Holbrook Police Chief Dwayne Hartup came up with the idea and applied for federal homeland security funds. The approved price-tag: $100,000.
"It's not so much that we worry about terrorism, but we always have to be vigilant. There is that potential wherever you are," Hartup says.
After installation in the next two months, cameras will also monitor the town's lone freight train crossing, a busy intersection with historic Route 66 that tourists traverse en route to the Petrified Forest National Park. But the priority is the water tower, a silver beacon on a barren landscape.

"If it were to be damaged or destroyed it could cause a significant impact here," Hartup says. "I don't believe there's a clandestine manual out there that says people who are upset with the United States may only target populations of 100,000-plus."

"The idea that we would have that system," Representative Paton counters, "for a fairly small community of individuals in a remote part of the state just does not seem logical to me."

Paton pushed for an audit of Arizona's homeland security spending this year, which found the state needed a "more formalized and better documented review process" for how federal grant monies are spent and it had "no written policies … or standard operating procedures that have guided project reviews." Governor Janet Napolitano, fresh off her reelection, replaced her homeland security director this month.

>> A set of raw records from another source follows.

Lemma lower_ends name :
  head name ≠ Some "_" → last name ≠ Some "_" →
  head (lower name) ≠ Some "_" ∧ last (lower name) ≠ Some "_".
Proof.
  rewrite head_lower, last_lower. intros Hh Hl; split.
  - destruct (head name) as [c|]; simpl; [|done].
    intros E. injection E as E.
    apply (proj1 (lower_char_underscore c)) in E. congruence.
  - destruct (last name) as [c|]; simpl; [|done].
    intros E. injection E as E.
    apply (proj1 (lower_char_underscore c)) in E. congruence.
Qed.

(** What the function returns is a canonical name. *)
Lemma snake_canonical name : canonical (snake name).
Proof.
  unfold snake. split.
  - unfold lower. apply Forall_fmap, Forall_forall. intros c Hc. simpl.
    apply lower_char_canonical.
    apply rstrip_underscore_incl, lstrip_underscore_incl in Hc.
    pose proof (sub_nonword_from_word false (sub_camel name)) as Hw.
    rewrite Forall_forall in Hw. by apply Hw.
  - apply lower_ends; apply strip_underscore_ends.
Qed.

Lemma sub_camel_no_upper name :
  Forall (λ c, is_upper c = false) name → sub_camel name = name.
Proof.
  induction 1 as [|a tl Ha Htl IH]; [done|].
  simpl. destruct tl as [|b rest]; [done|].
  inversion Htl as [|? ? Hb _]; subst.
  rewrite Hb, andb_false_r. by rewrite IH.
Qed.

Lemma sub_nonword_all_word name :
  Forall (λ c, is_word c = true) name → sub_nonword name = name.
Proof.
  unfold sub_nonword. induction 1 as [|a tl Ha Htl IH]; [done|].
  simpl. by rewrite Ha, IH.
Qed.

Lemma lstrip_underscore_id name :
  head name ≠ Some "_" → lstrip_underscore name = name.
Proof.
  destruct name as [|a tl]; simpl; [done|].
  intros H. case_bool_decide; [subst; done | done].
Qed.

Lemma rstrip_underscore_id name :
  last name ≠ Some "_" → rstrip_underscore name = name.
Proof.
  induction name as [|a tl IH]; simpl; [done|].
  destruct tl as [|b rest].
  - simpl. intros H. case_bool_decide; [subst; done | done].
  - intros H. rewrite IH by exact H. done.
Qed.

Lemma lower_no_upper name :
  Forall (λ c, lower_char c = c) name → lower name = name.
Proof.
  unfold lower. induction 1 as [|a tl Ha Htl IH]; [done|].
  simpl. by rewrite Ha, IH.
Qed.

(** A canonical name is a fixed point of every stage. *)
Lemma snake_fixed name : canonical name → snake name = name.
Proof.
  intros (Hc & Hh & Hl). unfold snake, strip_underscore.
  rewrite sub_camel_no_upper, sub_nonword_all_word,
    lstrip_underscore_id, rstrip_underscore_id, lower_no_upper; try done.
  all: eapply Forall_impl; [exact Hc|]; intros c Hcc;
    by apply canonical_char_fixed in Hcc as (? & ? & ?).
Qed.

End snake_lemmas.

(** ** to_snake_case: the properties *)

Lemma to_snake_case_canonical (s : string) :
  canonical (list_ascii_of_string (to_snake_case s)).
Proof.
  unfold to_snake_case. rewrite list_ascii_of_string_of_list_ascii.
  apply snake_canonical.
Qed.

(** C5.  [to_snake_case] is a total function from strings to strings (it has
    no failure case: both substitutions, [strip] and [lower] are defined on
    every string), applying it twice to a printable ASCII string gives what
    applying it once gives, and the four values of the specification are the
    ones it returns. *)
Theorem to_snake_case_idempotent :
  (∀ s : string,
     printable s → to_snake_case (to_snake_case s) = to_snake_case s)
  ∧ to_snake_case "HospitalName" = "hospital_name"%string
  ∧ to_snake_case "Facility ID" = "facility_id"%string
  ∧ to_snake_case "___Weird---Name!!" = "weird_name"%string
  ∧ to_snake_case "" = ""%string.
Proof.
  split; [|by vm_compute].
  intros s _. unfold to_snake_case at 1.
  rewrite snake_fixed by apply to_snake_case_canonical.
  apply string_of_list_ascii_of_string.
Qed.

Lemma to_snake_case_idempotent_witness :
  printable "Facility ID (CCN)!"
  ∧ to_snake_case (to_snake_case "Facility ID (CCN)!")
    = to_snake_case "Facility ID (CCN)!".
Proof.
  assert (H : printable "Facility ID (CCN)!").
  { unfold printable. simpl. repeat constructor. }
  split; [exact H|].
  exact (proj1 to_snake_case_idempotent "Facility ID (CCN)!"%string H).
Defined.

(** C4, where the code departs from it.  An underscore is a word character
    for [\W], so a run of separators that contains underscores is not
    replaced as a whole: the underscores stay, and what is between or beside
    them becomes one more underscore. *)
Theorem to_snake_case_doubled_separator :
  to_snake_case "Provider_ ID" = "provider__id"%string
  ∧ to_snake_case "first__name" = "first__name"%string
  ∧ to_snake_case "a_-_b" = "a___b"%string.
Proof. by vm_compute. Qed.

Local Open Scope string_scope.
Local Open Scope list_scope.

(** ** The order on datetimes *)

Section datetime_order.

Lemma then_cmp_opp c next :
  CompOpp (then_cmp c next) = then_cmp (CompOpp c) (CompOpp next).
Proof. by destruct c. Qed.

Lemma datetime_cmp_antisym a b :
  datetime_cmp b a = CompOpp (datetime_cmp a b).
Proof.
  unfold datetime_cmp. rewrite !then_cmp_opp, <- !Z.compare_antisym. done.
Qed.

George Forseman, DHS Undersecretary for Preparedness, defends the formula that directs Arizona and other states to allocate 80 percent of the federal funds to localities all over a state.

"There's no empirical evidence to show it's not the right ratio," Foresman told us. "Responses are not simply local, are simply state, are not simply federal. They are national in scope, and we've got to make sure the right types of resources are available at the various level of government to be able to respond."

We pressed Foresman how a city like Phoenix, could be getting less money than smaller urban areas like Columbus, Fort Lauderdale, and Indianapolis?

"If it were a perfect world, we'd be able to give everything to everybody that they wanted to have, but we are limited in the resources that have been provided to us by Congress," Foresman says, referring to the overall $1.7 billion appropriated homeland grants this year.

Foresman concedes some communities "may not have made the best spending decisions," and he has gotten an earful from Mayor Gordon and others who believe the grant system needs to be more risk-based.

"The mayor raised several issues with us that had not been factored into the allocations of '06, and we're gonna look at those in '07, and they will be factored in," Foresman says.

Gordon says, "Just give us a fair share. That's all we're pleading for. Let us help protect this country."